Le couvre-feu est encore et toujours imposé
dans les zones urbaines sous influence du
DHKP-C comme à Armutlu, Gazi, Okmeydani,
Nurtepe et autres quartiers stambouliotes.
Les panzers sèment littéralement
la terreur durant les manifestations
En août dernier, à l'appel de
sympathisants du DHKP-C, des milliers de commerçants
ont participé à une action de
fermeture de leur échoppe qui dura
plusieurs heures.
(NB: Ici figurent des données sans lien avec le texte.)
(** A write through an entry pointer; a null pointer faults. *)
Definition sqe_write (sqe : sqe_ptr) (f : io_uring_sqe -> io_uring_sqe) : M unit :=
  fun w =>
    match sqe with
    | None => Faults w
    | Some i =>
        match nth_error (sq (w_ring w)) i with
        | None => Faults w
        | Some s => Returns tt (set_ring (set_sq (list_set i (f s) (sq (w_ring w))) (w_ring w)) w)
        end
    end.

Definition two64 : Z := 2 ^ pointer_bits.

(** [io_uring_prep_rw]: sets every member of the entry; [user_data] is
    cleared. *)
Definition io_uring_prep_rw (op : io_uring_op) (sqe : sqe_ptr) (fd : Z) (addr : ptr)
    (len : Z) (offset : Z) : M unit :=
  sqe_write sqe (fun _ =>
    {| sqe_opcode := op;
       sqe_flags := 0;
       sqe_ioprio := 0;
       sqe_fd := fd;
       sqe_off := offset;
       sqe_addr := addr mod two64;
       sqe_len := len;
       sqe_msg_flags := 0;
       sqe_user_data := 0 |}).

Definition set_msg_flags (v : Z) (s : io_uring_sqe) : io_uring_sqe :=
  Sqe (sqe_opcode s) (sqe_flags s) (sqe_ioprio s) (sqe_fd s) (sqe_off s)
      (sqe_addr s) (sqe_len s) v (sqe_user_data s).

Definition set_user_data (v : Z) (s : io_uring_sqe) : io_uring_sqe :=
  Sqe (sqe_opcode s) (sqe_flags s) (sqe_ioprio s) (sqe_fd s) (sqe_off s)
      (sqe_addr s) (sqe_len s) (sqe_msg_flags s) v.

(** [io_uring_prep_recvmsg(sqe, fd, msg, flags)]. *)
Definition io_uring_prep_recvmsg (sqe : sqe_ptr) (fd : Z) (msg : ptr) (flags : Z)
  : M unit :=
  io_uring_prep_rw IORING_OP_RECVMSG sqe fd msg 1 0 ;;
  sqe_write sqe (set_msg_flags flags).

(** [io_uring_prep_nop(sqe)]. *)
Definition io_uring_prep_nop (sqe : sqe_ptr) : M unit :=
  io_uring_prep_rw IORING_OP_NOP sqe (-1) NULL 0 0.

(** [io_uring_sqe_set_data(sqe, data)]: [sqe->user_data = (unsigned long) data]. *)
Definition io_uring_sqe_set_data (sqe : sqe_ptr) (data : ptr) : M unit :=
  sqe_write sqe (set_user_data (data mod two64)).

(** [io_uring_cqe_get_data(cqe)]: the [user_data] member, converted back
    to a pointer. *)
Definition io_uring_cqe_get_data (c : io_uring_cqe) : ptr := cqe_user_data c.

(** What the kernel answers to the [io_uring_enter] call of a submit: it
    takes every queued entry, or fails with an error number and takes
    none. *)
Inductive submit_reply : Type :=
| SubmitAccepted
| SubmitRejected (e : errno).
Cette action était
destinée à condamner les bombardements
israéliens sur le Liban et la Palestine.
Le 28 août dernier, les forces de police
menèrent plusieurs rafles à
Istanbul et Ankara pour arrêter les
instigateurs de cette action pourtant démocratique.
Les commerçants ont été
eux aussi terrorisés et les "
agitateurs " jetés en prison de
type F !
En voyant les déploiements policiers
et leur brutalité, certains ont cru
à un retour au coup d'état de
1980 et à l'état d'urgence.
Autre exemple, aujourd'hui, si vous déclarez
que "l'objection de conscience"
est un droit de l'Homme, vous vous retrouvez
sur le banc des accusés pour "insulte
à l'armée".
C'est ce qui est arrivé à cette
malheureuse journaliste Perihan Magden
Vous avez dit "Etat
de droit" Monsieur le Procureur?
Suis-je un dirigeant du DHKP-C ?
Dans son réquisitoire, Monsieur le
Procureur m'accuse d'être un leader
du DHKP-C. Il explique en même temps
que cette organisation croit posséder
la vérité absolue et ne respecte
aucune autre idée que la sienne.
Or, j'entretiens un contact régulier,
avec diverses personnalités politiques,
académiques, artistiques et scientifiques
de Belgique et d'ailleurs, qui prônent
des idées parfois diamétralement
opposées aux miennes et collabore avec
ces personnalités dans le respect total
de leurs opinions.
Depuis 6 ans, je me consacre tout particulièrement
à défendre le droit des prisonniers
de Turquie à vivre dignement et décemment.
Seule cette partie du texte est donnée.